Aim: Bird recognition is an important means to protect birds, and traditional bird recognition mainly relies on manual labor, which has high costs, high professional technical requirements, and certain limitations. With the development of artificial intelligence technology, the use of deep learning technology to automatically identify birds has become an important means of bird survey and protection. However, the actual bird images are characterized by a complex background and the similar appearance of birds of similar families, resulting in poor model recognition accuracy.

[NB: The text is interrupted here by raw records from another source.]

(** The structure for a pathname. *)
Definition local_view (path : str) (hints : addrinfo) : view :=
  View 0 AF_UNIX (ai_socktype hints) 0 110
       (Some (SockUn AF_UNIX (take SUN_PATH (path ++ replicate SUN_PATH 0)))) None.

Lemma local_ok e F path hints s (Q : Z * option loc -> st -> Prop) :
  owns e s F -> ai_socktype hints <> 0 ->
  (forall s', ok (brk s) = false -> owns e s' F -> Q (0, None) s') ->
  (forall s' n, n_addr n = None -> n_name n = None -> starved -> owns e s' (cells [n] NULL ++ F) ->
     Q (EAI_MEMORY, None) s') ->
  (forall s' n, view_of n = local_view path hints ->
     owns (e.1, if negb (Z.land (ai_flags hints) AI_PASSIVE =? 0) then path :: e.2 else e.2) s' (cells [n] NULL ++ F) ->
     Q (0, Some (n_loc n)) s') ->
  wp (addrinfo_local ok path hints) Q s.
Proof.
  intros H Ht Q1 Q2 Q3. unfold addrinfo_local. rewrite (proj2 (Z.eqb_neq _ 0)) by done.
  apply ga_bind. eapply wp_alloc; [exact H|intros s1 Hf H1; by apply Q1|].
  intros ai s1 Hai H1. unfold NULL at 1. rewrite (proj2 (Z.eqb_neq ai 0)) by lia.
  pose (n := Node ai 0 AF_UNIX (ai_socktype hints) 0 110 None None).
  do 5 (apply ga_bind; eapply wp_modify; [exact H1|]; clear s1 H1; intros s1 H1).
  assert (H1' : owns e s1 (cells ([] ++ [n]) NULL ++ F)) by exact H1. clear H1.
  apply ga_bind. eapply wp_alloc; [exact H1'| |].
  { intros s2 Hf H2. apply ga_bind. apply (modify_node e F [] n n [] _ _ _ H2); try done.
    intros s3 H3. apply ga_ret. apply (Q2 s3 n); try done. by exists (brk s1). }
  intros p s2 Hp H2. pose (sa := SockUn AF_UNIX (take SUN_PATH (path ++ replicate SUN_PATH 0))).
  apply ga_bind. cbn [cells app] in H2. apply owns_swap in H2. eapply wp_modify; [exact H2|].
  clear s2 H2. intros s2 H2. unfold NULL at 1. rewrite (proj2 (Z.eqb_neq p 0)) by lia.
  apply ga_bind. eapply wp_store; [by apply owns_swap|]. clear s2 H2. intros s2 H2. apply owns_swap in H2.
  do 2 (apply ga_bind; eapply wp_modify; [exact H2|]; clear s2 H2; intros s2 H2).
  assert (H3 : owns e s2 (cells [set_node_addr p sa n] NULL ++ F)) by exact H2.
  apply ga_bind. specialize (Q3 (if negb (Z.land (ai_flags hints) AI_PASSIVE =? 0)
    then St (heap s2) (brk s2) (res s2) (path :: unlinked s2) else s2) (set_node_addr p sa n) eq_refl).
  destruct (negb (Z.land (ai_flags hints) AI_PASSIVE =? 0)); apply Q3.
  - destruct H3 as (Ha & Hb & Hc & Hd & He). subst e. done.
  - destruct e. exact H3.
Qed.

Methods: To address the above problems, this paper proposed a bird recognition method based on TC-YOLO model. First, in order to solve the problem of missed detection caused by complex background in bird recognition, the method in this paper combined the CARAFE (content-aware reassembly of features) mechanism to adaptively generate the upsampling kernels corresponding to different feature points, to aggregate the contextual semantic information within a larger receptive field, effectively to focus on the distribution of bird regions in the global feature map, and to improve the ability of the upsampling in recognizing the bird features so as to enable the model to accurately recognize bird targets. Second, in order to solve the problem of false detection caused by similar appearances in bird recognition, our paper introduced TSCODE (task-specific context decoupling) to decouple the localization and classification tasks by acquiring the information of multi-level feature maps to regress to the target boundary and utilizing the features containing the underlying texture and the higher-level semantics for the classification of species, which in turn improves the model’s bird recognition accuracy.

Results: This paper carried out comparative experiments to verify the performance of the model. The experimental results showed that the mean average precision of the TC-YOLO model on the self-built dataset Beijing-28, which contained 28 species of national first-class protected birds in Beijing, and the publicly available dataset of birds CUB200-2011 reached 78.7% and 75.3%, respectively, which were both better than the comparison methods, proving that the TC-YOLO model possessed a superior performance in bird recognition. In addition, in order to verify the generalization of the TC-YOLO model on other kinds of datasets, experiments were carried out on the public dataset MS COCO, and the results showed that the performance of the TC-YOLO model was better than the comparison model, which indicated that the TC-YOLO model possesses strong generalization.

Conclusion: The TC-YOLO model proposed in this paper can effectively recognize bird images in the presence of complex backgrounds or similar appearances with low leakage and misdetection rates and strong generalization, which can provide important technical support for bird conservation and thus bring more practical application value for biodiversity conservation in Beijing.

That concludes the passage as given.